■ Your objective ■
Everything from the line that contains "ID (stubDecode body_other" to the end of the records below, both lines included, should be transcribed exactly and returned alone.
┌──
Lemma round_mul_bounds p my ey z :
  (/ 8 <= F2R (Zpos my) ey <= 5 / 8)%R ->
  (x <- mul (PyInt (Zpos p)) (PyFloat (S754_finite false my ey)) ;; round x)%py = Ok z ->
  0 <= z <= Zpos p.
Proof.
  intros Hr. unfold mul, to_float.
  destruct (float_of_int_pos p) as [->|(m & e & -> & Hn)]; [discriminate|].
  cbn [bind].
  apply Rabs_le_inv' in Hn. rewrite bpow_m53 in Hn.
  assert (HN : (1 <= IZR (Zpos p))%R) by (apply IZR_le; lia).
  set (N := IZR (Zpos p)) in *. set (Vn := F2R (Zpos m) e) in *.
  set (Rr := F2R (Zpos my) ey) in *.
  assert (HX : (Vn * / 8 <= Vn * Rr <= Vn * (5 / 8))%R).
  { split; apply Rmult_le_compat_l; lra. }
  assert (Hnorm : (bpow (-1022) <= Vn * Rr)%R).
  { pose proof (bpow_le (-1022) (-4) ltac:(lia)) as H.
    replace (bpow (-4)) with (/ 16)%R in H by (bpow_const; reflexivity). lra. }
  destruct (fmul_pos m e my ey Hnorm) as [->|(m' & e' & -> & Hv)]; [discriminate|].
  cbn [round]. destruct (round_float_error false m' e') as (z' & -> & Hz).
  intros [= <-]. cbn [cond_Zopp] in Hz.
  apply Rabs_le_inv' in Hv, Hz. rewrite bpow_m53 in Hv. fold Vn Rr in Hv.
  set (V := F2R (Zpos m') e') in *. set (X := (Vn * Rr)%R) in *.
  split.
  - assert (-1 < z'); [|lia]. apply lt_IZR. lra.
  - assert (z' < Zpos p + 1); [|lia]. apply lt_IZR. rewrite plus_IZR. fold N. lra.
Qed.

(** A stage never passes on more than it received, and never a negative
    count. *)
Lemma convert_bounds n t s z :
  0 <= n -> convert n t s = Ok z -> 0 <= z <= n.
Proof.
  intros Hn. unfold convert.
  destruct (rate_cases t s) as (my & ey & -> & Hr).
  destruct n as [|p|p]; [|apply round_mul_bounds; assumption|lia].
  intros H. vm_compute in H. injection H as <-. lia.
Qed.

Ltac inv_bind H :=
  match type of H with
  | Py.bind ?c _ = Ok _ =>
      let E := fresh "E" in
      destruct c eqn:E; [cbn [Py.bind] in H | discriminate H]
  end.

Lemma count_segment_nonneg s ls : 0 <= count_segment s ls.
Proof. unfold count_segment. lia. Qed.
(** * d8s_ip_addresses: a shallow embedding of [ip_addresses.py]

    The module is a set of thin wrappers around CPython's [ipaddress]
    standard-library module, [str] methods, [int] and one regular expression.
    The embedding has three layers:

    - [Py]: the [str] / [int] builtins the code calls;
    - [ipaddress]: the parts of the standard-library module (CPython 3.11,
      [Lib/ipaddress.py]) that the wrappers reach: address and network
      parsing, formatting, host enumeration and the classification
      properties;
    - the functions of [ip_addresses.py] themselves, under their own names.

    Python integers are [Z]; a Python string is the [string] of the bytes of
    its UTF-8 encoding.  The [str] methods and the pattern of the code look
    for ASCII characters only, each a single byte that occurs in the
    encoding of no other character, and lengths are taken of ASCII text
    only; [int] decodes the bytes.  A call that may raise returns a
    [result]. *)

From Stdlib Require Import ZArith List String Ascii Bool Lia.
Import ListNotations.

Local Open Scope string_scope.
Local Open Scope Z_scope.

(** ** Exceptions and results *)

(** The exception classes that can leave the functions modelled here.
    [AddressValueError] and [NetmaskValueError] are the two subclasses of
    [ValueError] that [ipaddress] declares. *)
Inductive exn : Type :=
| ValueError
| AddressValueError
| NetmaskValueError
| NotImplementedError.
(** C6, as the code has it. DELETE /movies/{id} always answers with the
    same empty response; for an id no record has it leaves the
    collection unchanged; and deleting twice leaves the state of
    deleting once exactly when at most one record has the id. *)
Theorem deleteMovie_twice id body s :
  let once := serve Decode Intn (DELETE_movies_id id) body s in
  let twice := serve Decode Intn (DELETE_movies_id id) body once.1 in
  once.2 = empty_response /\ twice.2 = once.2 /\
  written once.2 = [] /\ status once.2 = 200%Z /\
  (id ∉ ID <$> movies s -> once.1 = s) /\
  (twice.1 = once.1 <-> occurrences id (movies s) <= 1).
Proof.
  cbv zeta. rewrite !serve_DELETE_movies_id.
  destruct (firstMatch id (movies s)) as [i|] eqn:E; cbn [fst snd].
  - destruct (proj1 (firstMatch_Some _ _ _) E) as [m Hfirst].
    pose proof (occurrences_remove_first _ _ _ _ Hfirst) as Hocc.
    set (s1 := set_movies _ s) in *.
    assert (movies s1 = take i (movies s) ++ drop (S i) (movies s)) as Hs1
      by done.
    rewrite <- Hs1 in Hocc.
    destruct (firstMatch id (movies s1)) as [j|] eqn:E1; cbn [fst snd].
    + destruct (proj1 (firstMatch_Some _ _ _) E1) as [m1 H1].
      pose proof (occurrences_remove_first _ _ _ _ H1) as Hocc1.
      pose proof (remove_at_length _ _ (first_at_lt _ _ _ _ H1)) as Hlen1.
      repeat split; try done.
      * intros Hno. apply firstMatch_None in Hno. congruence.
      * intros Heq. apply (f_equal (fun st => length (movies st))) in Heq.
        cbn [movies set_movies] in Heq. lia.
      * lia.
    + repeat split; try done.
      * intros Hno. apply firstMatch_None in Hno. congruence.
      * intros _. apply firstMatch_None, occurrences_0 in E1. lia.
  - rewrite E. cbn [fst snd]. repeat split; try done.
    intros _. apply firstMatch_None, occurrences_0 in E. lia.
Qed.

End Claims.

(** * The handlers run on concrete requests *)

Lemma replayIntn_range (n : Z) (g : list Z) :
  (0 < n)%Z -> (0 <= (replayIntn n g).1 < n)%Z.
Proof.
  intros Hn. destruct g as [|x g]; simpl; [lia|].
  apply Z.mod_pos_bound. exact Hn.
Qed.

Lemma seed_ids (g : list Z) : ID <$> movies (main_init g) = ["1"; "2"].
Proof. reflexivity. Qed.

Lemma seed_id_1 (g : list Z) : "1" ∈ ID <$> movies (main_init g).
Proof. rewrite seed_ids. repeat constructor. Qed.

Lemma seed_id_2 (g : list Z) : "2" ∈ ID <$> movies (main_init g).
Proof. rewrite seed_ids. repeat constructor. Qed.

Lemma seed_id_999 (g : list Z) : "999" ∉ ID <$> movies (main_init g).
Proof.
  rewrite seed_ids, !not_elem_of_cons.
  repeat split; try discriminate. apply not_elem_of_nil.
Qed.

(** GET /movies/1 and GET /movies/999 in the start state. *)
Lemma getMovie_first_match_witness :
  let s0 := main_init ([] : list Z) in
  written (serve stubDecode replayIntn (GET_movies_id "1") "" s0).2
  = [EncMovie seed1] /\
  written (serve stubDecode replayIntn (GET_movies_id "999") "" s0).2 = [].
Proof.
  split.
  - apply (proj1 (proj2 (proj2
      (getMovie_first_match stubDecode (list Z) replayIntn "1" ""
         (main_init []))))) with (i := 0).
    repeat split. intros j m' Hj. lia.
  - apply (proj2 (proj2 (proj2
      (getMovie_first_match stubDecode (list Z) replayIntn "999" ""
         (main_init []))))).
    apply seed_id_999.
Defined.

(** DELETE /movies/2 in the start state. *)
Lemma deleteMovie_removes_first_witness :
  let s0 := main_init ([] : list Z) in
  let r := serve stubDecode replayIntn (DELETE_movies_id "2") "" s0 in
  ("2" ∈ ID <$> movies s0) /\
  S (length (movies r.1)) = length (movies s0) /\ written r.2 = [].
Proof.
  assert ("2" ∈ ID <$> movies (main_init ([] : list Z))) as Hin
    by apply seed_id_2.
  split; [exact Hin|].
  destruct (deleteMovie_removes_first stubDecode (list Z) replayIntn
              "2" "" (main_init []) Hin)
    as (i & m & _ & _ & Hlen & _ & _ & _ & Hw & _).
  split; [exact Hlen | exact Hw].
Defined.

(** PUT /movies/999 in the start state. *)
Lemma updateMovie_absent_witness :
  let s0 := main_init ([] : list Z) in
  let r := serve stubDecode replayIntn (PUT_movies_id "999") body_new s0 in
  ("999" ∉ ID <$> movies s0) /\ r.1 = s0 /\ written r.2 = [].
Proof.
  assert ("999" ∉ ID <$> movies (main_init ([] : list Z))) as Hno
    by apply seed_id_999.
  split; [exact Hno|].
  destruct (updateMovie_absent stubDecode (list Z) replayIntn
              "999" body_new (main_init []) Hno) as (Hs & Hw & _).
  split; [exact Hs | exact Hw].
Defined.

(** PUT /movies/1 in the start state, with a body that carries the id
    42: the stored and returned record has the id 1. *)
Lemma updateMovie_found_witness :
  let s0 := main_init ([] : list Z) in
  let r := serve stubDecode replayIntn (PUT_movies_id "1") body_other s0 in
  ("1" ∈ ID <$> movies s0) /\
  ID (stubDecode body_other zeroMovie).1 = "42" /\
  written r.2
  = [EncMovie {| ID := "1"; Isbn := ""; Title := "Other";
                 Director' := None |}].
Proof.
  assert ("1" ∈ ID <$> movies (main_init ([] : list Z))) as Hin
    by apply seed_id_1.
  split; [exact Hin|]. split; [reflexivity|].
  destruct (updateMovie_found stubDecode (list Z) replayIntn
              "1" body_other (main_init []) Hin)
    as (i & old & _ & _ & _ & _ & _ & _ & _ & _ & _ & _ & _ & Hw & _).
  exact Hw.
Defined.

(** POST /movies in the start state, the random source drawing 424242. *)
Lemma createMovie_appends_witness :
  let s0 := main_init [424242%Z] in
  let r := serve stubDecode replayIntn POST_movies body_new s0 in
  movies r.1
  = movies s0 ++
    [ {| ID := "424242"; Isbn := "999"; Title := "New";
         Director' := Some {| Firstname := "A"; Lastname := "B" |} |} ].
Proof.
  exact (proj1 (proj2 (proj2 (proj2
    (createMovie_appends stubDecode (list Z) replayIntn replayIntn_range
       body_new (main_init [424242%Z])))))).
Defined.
└──
■ Output below ■
  ID (stubDecode body_other zeroMovie).1 = "42" /\
  written r.2
  = [EncMovie {| ID := "1"; Isbn := ""; Title := "Other";
                 Director' := None |}].
Proof.
  assert ("1" ∈ ID <$> movies (main_init ([] : list Z))) as Hin
    by apply seed_id_1.
  split; [exact Hin|]. split; [reflexivity|].
  destruct (updateMovie_found stubDecode (list Z) replayIntn
              "1" body_other (main_init []) Hin)
    as (i & old & _ & _ & _ & _ & _ & _ & _ & _ & _ & _ & _ & Hw & _).
  exact Hw.
Defined.

(** POST /movies in the start state, the random source drawing 424242. *)
Lemma createMovie_appends_witness :
  let s0 := main_init [424242%Z] in
  let r := serve stubDecode replayIntn POST_movies body_new s0 in
  movies r.1
  = movies s0 ++
    [ {| ID := "424242"; Isbn := "999"; Title := "New";
         Director' := Some {| Firstname := "A"; Lastname := "B" |} |} ].
Proof.
  exact (proj1 (proj2 (proj2 (proj2
    (createMovie_appends stubDecode (list Z) replayIntn replayIntn_range
       body_new (main_init [424242%Z])))))).
Defined.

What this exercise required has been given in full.